Abordagem conceitual: o uso da multiexposição pode também simbolizar a ideia de interação entre o passado e o presente, entre a arquitetura moderna e a tradicional. O Marrocos, rico em símbolos culturais, poderia ser visto aqui como um terreno de experimentação para transpor conceitos ocidentais do Bauhaus para um contexto mais oriental, quiçá mediterrâneo.
Jogos de luz e cor: O contraste entre as sombras nítidas do Bauhaus e as cores quentes e difusas típicas do Marrocos (ocre, vermelho, azul e laranja) poderia ser acentuado. Isso poderia oferecer uma dimensão poética onde cada imagem superposta evoca uma impressão de movimento, transformação e imersão em um espaço híbrido entre o oriente e o ocidente.
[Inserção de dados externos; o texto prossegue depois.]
(* ===== verification/WorkflowRetry.v ===== *)
(** * WorkflowRetry: the attempts of a retried step

    [retry] (module [Workflow]) alone: which attempts start, what is counted, how it ends, over any sequence
    of calls; and what a process that dies inside an attempt leaves uncounted. *)

From S2P Require Import Prelude JsMap Keys Journal Work Prog Json Hash Format RunIdentity ToolTypes Workflow WorkflowRuns.

Section Retry.
Context {Q R : Type}.
Variable caps : journal_caps.
Variable has_counters : bool.
Variable h : oracle Q R wf_error.
Abbreviation world := (world js Q).
Abbreviation wf_step := (@step Q R).

(** The journal's counter of a retried step reads [u]; once seeded, the atomic counter is not behind the plain one. *)
Definition counted (key : string) (u : Z) (w : world) : Prop :=
  ∃ legacy, counter_of (record_at key w) = Some legacy ∧
  if has_counters then match mj_getCounters key (jr w) ≫= mget "n" with
                       | Some c => c = u ∧ (0 ≤ legacy ≤ u)%Z
                       | None => legacy = u ∧ (0 ≤ u)%Z
                       end
  else legacy = u ∧ (0 ≤ u)%Z.

Lemma run_readAttempts key u w : counted key u w → run h (readAttempts has_counters key) w = (Ok (Some u), w).
Proof.
  intros (l & Hl & Hc). unfold readAttempts. run_step. rewrite run_wf_get, Hl. destruct has_counters.
  - rewrite run_bind, (run_request h (RGetCounters key)). cbn [perform run].
    revert Hc. destruct (mj_getCounters key (jr w)) as [m|]; cbn; [destruct (mget "n" m)|]; cbn; intros Hc; repeat f_equal; lia.
  - by destruct Hc as [-> _].
Qed.

Lemma counted_counter key u w l :
  has_counters = true → counter_of (record_at key w) = Some l → counted key u w →
  counted key (u + 1) (set_jr (mj_incrBy key [("n", match mj_getCounters key (jr w) ≫= mget "n" with Some _ => 1%Z | None => (u + 1)%Z end)] (jr w)) w).
Proof.
  intros Hhc Hl (l' & Hl' & Hc). rewrite Hl in Hl'. injection Hl' as <-. exists l. split; [done|]. rewrite Hhc in *.
  unfold mj_getCounters in *. cbn [jr set_jr mj_incrBy counters]. rewrite mget_mset. cbn [mbind option_bind].
  unfold add_fields. cbn [fold_left]. rewrite mget_mset. destruct (mget key (counters (jr w))) as [m|] eqn:Hm; cbn [mbind option_bind default] in *.
  - destruct (mget "n" m) as [c|] eqn:Hn; unfold id; cbn [default] in *; rewrite ?Hn; cbn; lia.
  - cbn. lia.
Qed.

Lemma run_bump key u w :
  counted key u w →
  ∃ w', run h (bumpAttempts has_counters key (u + 1)) w = (Ok tt, w') ∧ trace w' = trace w ∧ counted key (u + 1) w'.
Proof.
  intros Hc. unfold bumpAttempts. destruct has_counters eqn:Hhc.
  - run_step. rewrite (run_request h (RGetCounters key)). cbn [perform]. rewrite (run_request h (RIncrBy key _)). cbn [perform].
    eexists. split; [done|]. split; [done|]. destruct Hc as (l & Hl & Hc). eapply counted_counter; [done|exact Hl|]. by exists l.
  - unfold jput. rewrite (run_request h (RPut key (JNum (u + 1)))). cbn [perform]. eexists. split; [done|]. split; [done|].
    destruct Hc as (l & Hl & Hc). exists (u + 1)%Z. rewrite Hhc in *. unfold record_at. cbn [jr set_jr]. rewrite mj_get_put. cbn. split; [done|lia].
Qed.

Lemma run_wait_between p used w : ∃ w', run h (wait_between p used) w = (Ok tt, w') ∧ jr w' = jr w ∧ trace w' = trace w.
Proof.
  unfold wait_between. destruct (rp_backoffMs p) as [f|]; [destruct (_ && _)|]; by eexists.
Qed.

Lemma counted_jr key u w w' : jr w' = jr w → counted key u w → counted key u w'.
Proof. unfold counted, record_at. by intros ->. Qed.

(** ** The attempts *)

Variable s : wf_step.
Variable q : Q.
Variable verdict : nat → outcome wf_error js. (** of the attempt that starts when so many host requests were made *)
Hypothesis Hplain : is_side_effect s = None.
Hypothesis Hbody : ∀ input c w, run h (st_run s input c) w = (verdict (length (trace w)), logged [q] w).

Inductive retry_end :=
| Landed (v : js)                             (** an attempt returned *)
| Waits (e : wf_error)                        (** an attempt suspended *)
| Spent (last : option wf_error).             (** the budget is used up *)

(** How many attempts start, how many failures are counted, and how it ends: [left] attempts are left. *)
Fixpoint tried (left t : nat) (last : option wf_error) : nat * nat * retry_end :=
  match left with
  | 0 => (0, 0, Spent last)
  | S left' =>
      match verdict t with
      | Ok v => (1, 0, Landed v)
      | Err e => if is_suspension e then (1, 0, Waits e)
                 else let '(b, f, r) := tried left' (S t) (Some e) in (S b, S f, r)
      end
  end.

Lemma tried_bounds left t last : let '(b, f, r) := tried left t last in b ≤ left ∧ f ≤ b.
Proof.
  revert t last. induction left as [|left IH]; intros t last; cbn [tried]; [lia|]. destruct (verdict t) as [v|e]; [lia|].
  destruct (is_suspension e); [lia|]. specialize (IH (S t) (Some e)). destruct (tried left (S t) (Some e)) as [[b f] r]. lia.
Qed.

Lemma tried_spent left t last : let '(b, f, r) := tried left t last in ∀ l, r = Spent l → f = left.
Proof.
  revert t last. induction left as [|left IH]; intros t last; cbn [tried]; [done|]. destruct (verdict t) as [v|e]; [done|].
  destruct (is_suspension e); [done|]. specialize (IH (S t) (Some e)). destruct (tried left (S t) (Some e)) as [[b f] r].
  intros l Hl. by rewrite (IH l Hl).
Qed.

(** The loop's answer, as [retry_run] reads it. *)
Definition loop_answer (u : Z) (r : retry_end) : outcome wf_error (js + (Z * option wf_error)) :=
  match r with Landed v => Ok (inl v) | Waits e => Err e | Spent last => Ok (inr (u, last)) end.

Lemma logged_one (w : world) : trace (logged [q] w) = q :: trace w.
Proof. done. Qed.

Lemma run_retry_from p input ctx left u last w :
  counted (attempts_key ctx (st_id s)) u w →
  let '(b, f, r) := tried left (length (trace w)) last in
  ∃ w', run h (retry_from has_counters s p input ctx left u last) w = (loop_answer (u + Z.of_nat f) r, w') ∧
    trace w' = replicate b q ++ trace w ∧ counted (attempts_key ctx (st_id s)) (u + Z.of_nat f) w'.
Proof using Hbody Hplain.
  revert u last w. induction left as [|left IH]; intros u last w Hc; cbn [tried retry_from].
  - exists w. by rewrite Z.add_0_r.
  - run_step. rewrite run_catch, Hbody. cbn [fst snd].
    assert (Hc1 : counted (attempts_key ctx (st_id s)) u (logged [q] w)) by (by apply (counted_jr _ _ w)).
    destruct (verdict (length (trace w))) as [v|e]; [exists (logged [q] w); by rewrite Z.add_0_r|].
    destruct (is_suspension e); [exists (logged [q] w); by rewrite Z.add_0_r|].
    destruct (run_bump _ _ _ Hc1) as (w2 & Hb & Ht2 & Hc2). rewrite run_bind, Hb. unfold recover_between. rewrite Hplain. cbn [run pbind].
    destruct (run_wait_between p (u + 1) w2) as (w3 & Hw & Hj3 & Ht3). unfold mret, prog_ret. cbn [pbind]. rewrite run_bind, Hw.
    specialize (IH (u + 1)%Z (Some e) w3 (counted_jr _ _ w2 w3 Hj3 Hc2)). rewrite Ht3, Ht2, logged_one in IH. cbn [length] in IH.
    destruct (tried left (S (length (trace w))) (Some e)) as [[b f] r]. destruct IH as (w4 & Hr & Ht4 & Hc4). exists w4.
    replace (u + Z.of_nat (S f))%Z with (u + 1 + Z.of_nat f)%Z by lia. split; [exact Hr|]. split; [|exact Hc4].
    rewrite Ht4. by rewrite (replicate_S_end b), <- app_assoc.
Qed.
End Retry.

(** What the record of a substitution says. *)
Definition substituted (f : string) (used : Z) : js :=
  JObj [("__gnlFallback", JBool true); ("attempts", JNum used); ("stepId", JStr f)].

(** C40: a retried step alone, when it has no side effects and whatever its attempts answer: with [u] failures counted so far
    it starts attempts until one returns, one suspends or [attempts - u] have failed, counts each failure in the journal and no
    suspension, so that a later call goes on with what is left.  Its output is the attempt's.  When the budget is spent it fails
    with [RetryExhaustedError] and the last failure as its cause, and changes nothing more; or, when there is a fallback, it is
    the fallback's step, and its success is marked as a substitution after so many attempts. *)
Theorem retry_exact {Q R} caps has_counters (h : oracle Q R wf_error) s q verdict p s' input ctx u w :
  is_side_effect s = None →
  (∀ input c w, run h (st_run s input c) w = (verdict (length (trace w)), logged [q] w)) →
  retry caps has_counters s p = Ok s' → counted has_counters (attempts_key ctx (st_id s)) u w → (u ≤ rp_attempts p)%Z →
  let '(started, failed, r) := tried verdict (Z.to_nat (rp_attempts p - u)) (length (trace w)) None in
  (u + Z.of_nat started ≤ rp_attempts p)%Z ∧ (failed ≤ started) ∧
  ∃ w1, trace w1 = replicate started q ++ trace w ∧ counted has_counters (attempts_key ctx (st_id s)) (u + Z.of_nat failed) w1 ∧
    match r with
    | Landed v => run h (st_run s' input ctx) w = (Ok v, w1)
    | Waits e => run h (st_run s' input ctx) w = (Err e, w1)
    | Spent last =>
        (u + Z.of_nat failed = rp_attempts p)%Z ∧
        match rp_fallback p with
        | None => run h (st_run s' input ctx) w =
            (Err (match last with Some e => EExhaustedBy (st_id s) (rp_attempts p) e | None => EExhausted (st_id s) (rp_attempts p) end), w1)
        | Some f =>
            match run h (runStep caps f input ctx) w1 with
            | (Err e, w2) => run h (st_run s' input ctx) w = (Err e, w2)
            | (Ok v, w2) => ∃ w3, run h (st_run s' input ctx) w = (Ok v, w3) ∧
                record_at (fallbackMarkerKey ctx (st_id s)) w3 = substituted (st_id f) (rp_attempts p) ∧
                (∀ k, k ≠ fallbackMarkerKey ctx (st_id s) → mj_get k (jr w3) = mj_get k (jr w2)) ∧ trace w3 = trace w2
            end
        end
    end.
Proof.
  intros Hs Hb Hr Hc Hu. unfold retry in Hr. destruct (rp_attempts p <? 1)%Z eqn:Ha; [done|]. injection Hr as <-. cbn [st_run].
  pose proof (tried_bounds verdict (Z.to_nat (rp_attempts p - u)) (length (trace w)) None) as Hbd.
  pose proof (tried_spent verdict (Z.to_nat (rp_attempts p - u)) (length (trace w)) None) as Hsp.
  pose proof (run_retry_from has_counters h s q verdict Hs Hb p input ctx (Z.to_nat (rp_attempts p - u)) u None w Hc) as Hl.
  destruct (tried _ _ _ _) as [[b f] r]. destruct Hl as (w1 & Hrun & Ht & Hc1). split; [lia|]. split; [lia|]. exists w1. split; [done|]. split; [done|].
  assert (Hgo : run h (retry_run caps has_counters s p input ctx) w =
    match r with Landed v => (Ok v, w1) | Waits e => (Err e, w1)
    | Spent last => run h (after_attempts caps s p input ctx (Some (u + Z.of_nat f)%Z) last) w1 end).
  { unfold retry_run. run_step. rewrite (run_readAttempts has_counters h _ u) by done. rewrite run_bind, Hrun. by destruct r. }
  rewrite Hgo. destruct r as [v|e|last]; [done..|]. specialize (Hsp last eq_refl).
  assert (Hfull : (u + Z.of_nat f = rp_attempts p)%Z) by lia. split; [exact Hfull|]. rewrite Hfull.
  unfold after_attempts. destruct (rp_fallback p) as [f'|]; [|done]. run_step.
  destruct (run h (runStep caps f' input ctx) w1) as [[v|e] w2]; [|done]. run_step.
  eexists. split; [reflexivity|]. split; [|split; [|done]].
  - unfold record_at. cbn -[mj_put mj_get]. by rewrite mj_get_put.
  - intros k Hk. cbn -[mj_put mj_get]. by rewrite mj_get_put_ne.
Qed.

(** ** Attempts that a crash leaves uncounted *)

Lemma rev_same {A} n (x : A) : rev (replicate n x) = replicate n x.
Proof. rewrite rev_alt. apply reverse_replicate. Qed.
O impacto da multiexposição:
Temporalidade e espacialidade
: Ao sobrepor vários momentos ou espaços, a técnica da multiexposição também poderia sugerir uma experiência temporal, como se estivéssemos viajando através de diferentes épocas ou diferentes percepções do Marrocos. Esse jogo sobre tempo e espaço ressoa com as noções de fluidez e transição na cultura do Bauhaus, ao mesmo tempo em que se inspira nas múltiplas camadas de sentido e de história que o Marrocos encerra.
Dualidade cultural e estética: Por fim, esta obra poderia expressar uma reflexão sobre as relações entre culturas ocidentais e orientais, entre o funcionionalismo europeu do Bauhaus e a sensualidade das formas marroquinas. A multiexposição pode criar uma atmosfera onde os dois mundos não são opostos, mas sim interconectados em uma mesma visão artística.
Apaixonado pela fotografia desde a mais tenra idade, Ben DAUCHEZ começou nos estúdios de bairro de La Rochelle. Lá adquiriu o conjunto das bases da fotografia da técnica clássica, desde a captação até a retouch, passando pelo laboratório. Com 22 anos, recém-formado, ele foi para Paris para aperfeiçoar sua formação, tornando-se assistente de estúdio para os estúdios Daguerre, Le Petit Oiseau va sortir e o Studio Zéro. Teve a chance de colaborar e assistir, então, aos fotógrafos mais talentosos: Bettina RHEIMS, Patrick DEMARCHELIER, Terry RICHARDSON, Ellen VON UNWERTH, Marcus MAM... De alguns encontros decisivos nasceram belos projetos e longas colaborações, principalmente com André RAU, Bettina RHEIMS (a exposição sulfúrica INRI e seu livro homônimo às Éditions Albin Michel) e Peter BEARD (calendário Pirelli 2009 no Botswana).
Suas fotos são publicadas, entre outras, nas Éditions Condé Nast (francesas e internacionais), Première, WallPaper, ID, Madame Figaro, Lifestyles, Dandy Magazine... Seu universo também interessa a marcas com códigos identitários bem diferentes, para as quais assinou a realização de campanhas institucionais e/ou publicitárias como Dior (beleza), L'Oréal, Peugeot, Philip Morris ou ainda Burger King (Publicidade premiada no Dubai Lynx).
Ben DAUCHEZ também produziu numerosos retratos de celebridades (IGGY POP, Woody HALLEN, Grace JONES, Jean DUJARDIN, Gilles LELLOUCHE, Olivier MARCHAL, Carole BOUQUET, Charlotte GAINSBOURG, ...) de beleza, de homens do mundo (Olivier DASSAULT, Jacques SEGUELA...) e de viajantes...
Essa trajetória fotográfica lhe permite, desde então, eternizar com liberdade a beleza humana, estética e espiritual de cada personalidade.